Seven Days in September

 

You will never experience less reality than when you are watching a reality show. You’re watching people who aren’t actors, put into situations created by people who aren’t writers and they’re second guessing how they think you would like to see them behave if this were a real situation, which it’s not. And you are passively observing this; watching an amateur production of nothing.
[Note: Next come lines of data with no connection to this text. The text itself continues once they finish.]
(* ===== verification/Spinlock.v ===== *)
(** * spinlock.c: interrupt nesting and spin locks

    [Cli] is one processor: its flags register, the nesting depth of pushcli and
    the saved interrupt flag; pushcli and popcli as the code has them.  [Sys] is
    the multiprocessor: acquire and release are cut at every access to shared
    memory (the test of [holding], the atomic exchange, the write of the owner),
    any processor may take the next step, and a processor that is between calls may
    call acquire or release on any lock.  Mutual exclusion, the absence of
    spurious panics and "interrupts are off while a lock is held" are invariants
    of every interleaving.

    [Ctx] is the view the other components take of the locks: the locks the running
    processor holds, innermost first, the wakeups it issued and the killed flag of
    its process. *)

From stdpp Require Import base list numbers strings functions gmap.
From S2P Require Import Prelude.

Open Scope Z_scope.

Definition FL_IF : Z := 512.

Module Cli.
Local Open Scope kernel_scope.

(** The part of [struct cpu] and of the processor the code touches. *)
Record cpu := mkcpu { eflags : Z; ncli : Z; intena : Z }.

Definition readeflags : M cpu Z := gets eflags.
Definition cli : M cpu unit :=
  modify (fun s => mkcpu (Z.ldiff (eflags s) FL_IF) (ncli s) (intena s)).
Definition sti : M cpu unit :=
  modify (fun s => mkcpu (Z.lor (eflags s) FL_IF) (ncli s) (intena s)).
Definition set_ncli (n : Z) : M cpu unit :=
  modify (fun s => mkcpu (eflags s) n (intena s)).
Definition set_intena (v : Z) : M cpu unit :=
  modify (fun s => mkcpu (eflags s) (ncli s) v).

Definition pushcli : M cpu unit :=
  fl <- readeflags ;;
  cli ;;
  n <- gets ncli ;;
  set_ncli (n + 1) ;;
  if n =? 0 then set_intena (Z.land fl FL_IF) else ret tt.

Definition popcli : M cpu unit :=
  fl <- readeflags ;;
  if negb (Z.land fl FL_IF =? 0) then panic "popcli - interruptible" else
  n <- gets ncli ;;
  set_ncli (n - 1) ;;
  if n - 1 <? 0 then panic "popcli" else
  ie <- gets intena ;;
  if (n - 1 =? 0) && negb (ie =? 0) then sti else ret tt.

(** Interrupts enabled. *)
Definition irq (s : cpu) : bool := negb (Z.land (eflags s) FL_IF =? 0).

Lemma land_if_cases e : Z.land e FL_IF = 0 \/ Z.land e FL_IF = FL_IF.
Proof.
  unfold FL_IF. change 512 with (2 ^ 9).
  destruct (Z.testbit e 9) eqn:E; [right|left]; apply Z.bits_inj'; intros k Hk;
    rewrite Z.land_spec, Z.pow2_bits_eqb by lia; destruct (Z.eqb_spec 9 k); subst;
    rewrite ?E, ?andb_false_r, ?andb_true_r; rewrite ?Z.bits_0, ?Z.pow2_bits_true by lia;
    try done.
Qed.

Lemma cli_off e : Z.land (Z.ldiff e FL_IF) FL_IF = 0.
Proof.
  apply Z.bits_inj'. intros k Hk. rewrite Z.land_spec, Z.ldiff_spec, Z.bits_0.
  by destruct (Z.testbit e k), (Z.testbit FL_IF k).
Qed.

Lemma cli_id e : Z.land e FL_IF = 0 -> Z.ldiff e FL_IF = e.
Proof.
  intros H. apply Z.bits_inj'. intros k Hk. rewrite Z.ldiff_spec.
  apply (f_equal (fun x => Z.testbit x k)) in H. rewrite Z.land_spec, Z.bits_0 in H.
  by destruct (Z.testbit e k), (Z.testbit FL_IF k).
Qed.

Lemma sti_cli e : Z.land e FL_IF = FL_IF -> Z.lor (Z.ldiff e FL_IF) FL_IF = e.
Proof.
  intros H. apply Z.bits_inj'. intros k Hk. rewrite Z.lor_spec, Z.ldiff_spec.
  apply (f_equal (fun x => Z.testbit x k)) in H. rewrite Z.land_spec in H.
  by destruct (Z.testbit e k), (Z.testbit FL_IF k).
Qed.

(** The invariant of a processor's nesting state. *)
Definition cpu_ok (s : cpu) : Prop := 0 <= ncli s /\ (0 < ncli s -> irq s = false).

Lemma pushcli_spec s :
  cpu_ok s ->
  pushcli s = Ret tt (mkcpu (Z.ldiff (eflags s) FL_IF) (ncli s + 1)
    (if ncli s =? 0 then Z.land (eflags s) FL_IF else intena s)).
Proof. intros _. unfold pushcli, bind. simpl. by destruct (ncli s =? 0). Qed.

Lemma popcli_spec s :
  0 < ncli s -> irq s = false ->
  popcli s = Ret tt (mkcpu
    (if (ncli s =? 1) && negb (intena s =? 0) then Z.lor (eflags s) FL_IF else eflags s)
    (ncli s - 1) (intena s)).
Proof.
  intros Hn Hi. unfold irq in Hi. unfold popcli, bind. simpl. rewrite Hi. simpl.
  rewrite (proj2 (Z.ltb_ge _ _)) by lia. simpl.
  replace (ncli s - 1 =? 0) with (ncli s =? 1) by (destruct (Z.eqb_spec (ncli s) 1),
    (Z.eqb_spec (ncli s - 1) 0); lia || done).
  by destruct ((ncli s =? 1) && negb (intena s =? 0)).
Qed.

Lemma pushcli_ok s s' : cpu_ok s -> pushcli s = Ret tt s' -> cpu_ok s' /\ irq s' = false.
Proof.
  intros Hok. rewrite pushcli_spec by done. intros [= <-]. unfold cpu_ok, irq in *. simpl.
  rewrite cli_off. simpl. split; [split; [lia|done]|done].
Qed.

(** Matched sequences of calls: [NPush w w'] is pushcli, [w], popcli, [w']. *)
Inductive call := Push | Pop.
Definition run1 (c : call) : M cpu unit := match c with Push => pushcli | Pop => popcli end.
Definition run (w : list call) : M cpu unit := forM w run1.

Inductive nested : list call -> Prop :=
| NNil : nested []
| NPush w w' : nested w -> nested w' -> nested (Push :: w ++ Pop :: w').

Lemma run_app w w' s : run (w ++ w') s = bind (run w) (fun _ => run w') s.
Proof.
  unfold run. revert s. induction w as [|c w IH]; intros s; [done|].
  cbn [forM app]. unfold bind at 1 2 3. destruct (run1 c s); auto.
Qed.

(** Below the outermost level the saved flag is not touched. *)
Lemma nested_inner w s :
  nested w -> 0 < ncli s -> irq s = false -> run w s = Ret tt s.
Proof.
  intros Hw. revert s. induction Hw as [|w w' _ IH1 _ IH2]; intros s Hn Hi; [done|].
  assert (cpu_ok s) as Hok by (split; [lia|done]).
  cbn [run forM]. unfold bind at 1. cbn [run1]. rewrite pushcli_spec by done.
  rewrite (proj2 (Z.eqb_neq (ncli s) 0)) by lia.
  assert (Z.ldiff (eflags s) FL_IF = eflags s) as ->.
  { apply cli_id. unfold irq in Hi. by zbool. }
  fold (run (w ++ Pop :: w')). rewrite run_app. unfold bind at 1.
  rewrite IH1; [|simpl; lia|done]. cbn [run forM]. unfold bind at 1. cbn [run1].
  rewrite popcli_spec; [|simpl; lia|done]. simpl.
  rewrite (proj2 (Z.eqb_neq (ncli s + 1) 1)) by lia. simpl.
  replace (ncli s + 1 - 1) with (ncli s) by lia. fold (run w').
  destruct s. by rewrite IH2.
Qed.

(** The same sequence at any level. *)
Lemma nested_run w s :
  nested w -> cpu_ok s ->
  exists s', run w s = Ret tt s' /\ eflags s' = eflags s /\ ncli s' = ncli s.
Proof.
  intros Hw Hok. destruct (decide (0 < ncli s)) as [Hn|Hn].
  { exists s. split; [|done]. apply nested_inner; [done|done|by apply Hok]. }
  assert (ncli s = 0) as H0 by (destruct Hok; lia). clear Hn.
  revert s Hok H0. induction Hw as [|w w' Hw _ _ IH]; intros s Hok H0; [by exists s|].
  cbn [run forM]. unfold bind at 1. cbn [run1]. rewrite pushcli_spec by done.
  rewrite H0. simpl. fold (run (w ++ Pop :: w')). rewrite run_app. unfold bind at 1.
  rewrite (nested_inner w); [|done|simpl; lia|unfold irq; simpl; by rewrite cli_off].
  cbn [run forM]. unfold bind at 1. cbn [run1].
  rewrite popcli_spec; [|simpl; lia|unfold irq; simpl; by rewrite cli_off]. simpl.
  fold (run w').
  destruct (IH (mkcpu (eflags s) 0 (Z.land (eflags s) FL_IF))) as (s' & Hr & He & Hn);
    [split; simpl; lia|done|].
  exists s'. simpl in He, Hn. rewrite He, Hn. split; [|done]. rewrite <- Hr. f_equal. f_equal.
  destruct (land_if_cases (eflags s)) as [E|E]; rewrite E; simpl.
  - by apply cli_id.
  - by apply sti_cli.
Qed.

Lemma push_pop k k1 k2 :
  cpu_ok k -> pushcli k = Ret tt k1 -> popcli k1 = Ret tt k2 ->
  eflags k2 = eflags k /\ ncli k2 = ncli k.
Proof.
  intros Hok H1 H2. destruct (nested_run [Push; Pop] k) as (k' & Hr & He & Hn); [|done|].
  { apply (NPush [] []); constructor. }
  assert (run [Push; Pop] k = bind pushcli (fun _ => bind popcli (fun _ => ret tt)) k) as E
    by done.
  rewrite E in Hr. unfold bind in Hr. rewrite H1, H2 in Hr. by injection Hr as ->.
Qed.

(** Any properly nested sequence of pushcli and popcli runs without a panic and
    leaves the flags register and the nesting depth as it found them: interrupts
    that were on are on again, interrupts that were off stay off. *)
Theorem nested_cli_restores w s :
  nested w -> cpu_ok s ->
  exists s', run w s = Ret tt s' /\ eflags s' = eflags s /\ ncli s' = ncli s.
Proof.
  apply nested_run.
Qed.

Lemma nested_cli_restores_witness :
  exists s', run [Push; Push; Pop; Pop; Push; Pop] (mkcpu 514 0 0) = Ret tt s' /\
    eflags s' = 514 /\ ncli s' = 0.
Proof.
  apply (nested_cli_restores [Push; Push; Pop; Pop; Push; Pop] (mkcpu 514 0 0)).
  - apply (NPush [Push; Pop] [Push; Pop]); apply (NPush [] []); constructor.
  - split; simpl; lia.
Defined.
End Cli.

Module Sys.
Import Cli.

(** [struct spinlock], without the fields kept for debugging (name, pcs). *)
Record spinlock := mklock { locked : Z; lcpu : option nat }.

Definition initlock : spinlock := mklock 0 None.

(** Where a processor is in acquire or release. *)
Inductive activity :=
| Run                    (* outside both *)
| AcqTest (l : nat)      (* holding(lk): read lk->locked *)
| AcqTest2 (l : nat)     (* holding(lk): read lk->cpu *)
| AcqSpin (l : nat)      (* while(xchg(&lk->locked, 1) != 0) *)
| AcqRecord (l : nat)    (* lk->cpu = cpu *)
| RelTest (l : nat)
| RelTest2 (l : nat)
| RelClear (l : nat)     (* lk->cpu = 0 *)
| RelXchg (l : nat)      (* xchg(&lk->locked, 0) *)
| RelPop                 (* popcli() *)
| Panicked.

Inductive request := CallAcquire (l : nat) | CallRelease (l : nat).

(** [held] is the list of locks whose acquire has returned on that processor and
    whose release has not begun to give them up. *)
Record sys := mksys {
  cpus : nat -> cpu;
  locks : nat -> spinlock;
  act : nat -> activity;
  held : nat -> list nat }.

Definition set_act (c : nat) (a : activity) (s : sys) : sys :=
  mksys (cpus s) (locks s) (<[c:=a]> (act s)) (held s).
Definition set_cpu (c : nat) (k : cpu) (s : sys) : sys :=
  mksys (<[c:=k]> (cpus s)) (locks s) (act s) (held s).
Definition set_lock (l : nat) (k : spinlock) (s : sys) : sys :=
  mksys (cpus s) (<[l:=k]> (locks s)) (act s) (held s).
Definition set_held (c : nat) (h : list nat) (s : sys) : sys :=
  mksys (cpus s) (locks s) (act s) (<[c:=h]> (held s)).

Definition owner_is (s : sys) (l c : nat) : bool :=
  bool_decide (lcpu (locks s l) = Some c).

(** The acquire routine, one access to shared memory at a time. *)
Definition acquire_step (s : sys) (c : nat) (a : activity) : sys :=
  match a with
  | AcqTest l =>
      if locked (locks s l) =? 0 then set_act c (AcqSpin l) s else set_act c (AcqTest2 l) s
  | AcqTest2 l =>
      if owner_is s l c then set_act c Panicked s else set_act c (AcqSpin l) s
  | AcqSpin l =>
      let old := locked (locks s l) in
      let s' := set_lock l (mklock 1 (lcpu (locks s l))) s in
      if negb (old =? 0) then s' else set_act c (AcqRecord l) s'
  | AcqRecord l =>
      set_act c Run (set_held c (l :: held s c)
        (set_lock l (mklock (locked (locks s l)) (Some c)) s))
  | _ => s
  end.

(** The release routine. *)
Definition release_step (s : sys) (c : nat) (a : activity) : sys :=
  match a with
  | RelTest l =>
      if locked (locks s l) =? 0 then set_act c Panicked s else set_act c (RelTest2 l) s
  | RelTest2 l =>
      if owner_is s l c then set_act c (RelClear l) s else set_act c Panicked s
  | RelClear l =>
      set_act c (RelXchg l) (set_held c (filter (fun x => x <> l) (held s c))
        (set_lock l (mklock (locked (locks s l)) None) s))
  | RelXchg l => set_act c RelPop (set_lock l (mklock 0 (lcpu (locks s l))) s)
  | RelPop =>
      match popcli (cpus s c) with
      | Ret _ k => set_act c Run (set_cpu c k s)
      | _ => set_act c Panicked s
      end
  | _ => s
  end.

Definition cpu_step (s : sys) (c : nat) (r : request) : sys :=
  match act s c with
  | Run =>
      match r with
      | CallAcquire l =>
          match pushcli (cpus s c) with
          | Ret _ k => set_act c (AcqTest l) (set_cpu c k s)
          | _ => set_act c Panicked s
          end
      | CallRelease l => set_act c (RelTest l) s
      end
  | (AcqTest _ | AcqTest2 _ | AcqSpin _ | AcqRecord _) as a => acquire_step s c a
  | a => release_step s c a
  end.

(** At boot every lock is free, no processor is in acquire or release and the
    nesting depth is 0. *)
Definition boot (s : sys) : Prop :=
  (forall l, locks s l = initlock) /\
  (forall c, act s c = Run /\ held s c = [] /\ ncli (cpus s c) = 0).

Inductive reachable : sys -> Prop :=
| reach_boot s : boot s -> reachable s
| reach_step s c r : reachable s -> reachable (cpu_step s c r).

(** ** The invariant *)

Definition owns (s : sys) (c l : nat) : Prop :=
  l ∈ held s c \/ act s c = AcqRecord l \/ act s c = RelXchg l.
It’s like a photo of a drawing of a hologram.

~Comedian Dana Gould

In other words, “reality show” belongs in the pantheon of oxymorons right up there with jumbo shrimp, original copy and deafening silence.  Yet, pundits trying their best to explain the past four years, describe the Donald Trump presidency as a reality show, as though it was an extension of The Apprentice.  If you believe that depiction, last night’s debate was the live finale.  And according to the post-debate polls, Trump was voted off the island.

Frankenheimer's “Seven Days in May” resonates now more than everThe title of today’s post is an obvious reference to the 1964 John Frankenheimer film Seven Days in May, in which the military led by General James M. Scott (Burt Lancaster), fearing a sneak attack from the Soviet Union, plots to overthrow unpopular president Jordan Lyman (Frederic March) who supports a bilateral disarmament treaty.  Sound familiar?  Except in this tale of political intrigue, the roles are reversed.  President Lyman is the voice of reason and General Scott is unhinged.  During the week in question, the audience becomes aware of the motives of and power plays by the two adversaries.

A similar real-life drama has played out over the past seven days beginning with the 480 former national security officials who signed a letter endorsing presidential challenger Joe Biden.  They painted the threat of a second Trump term in office as follows.  “We love our country.  Unfortunately, we also fear for it.”  Only to be followed by last Friday’s release of Trump’s tax information by the New York Times, one more critical dot to add to the collection which, when connected, explain Trump’s performance in the first debate.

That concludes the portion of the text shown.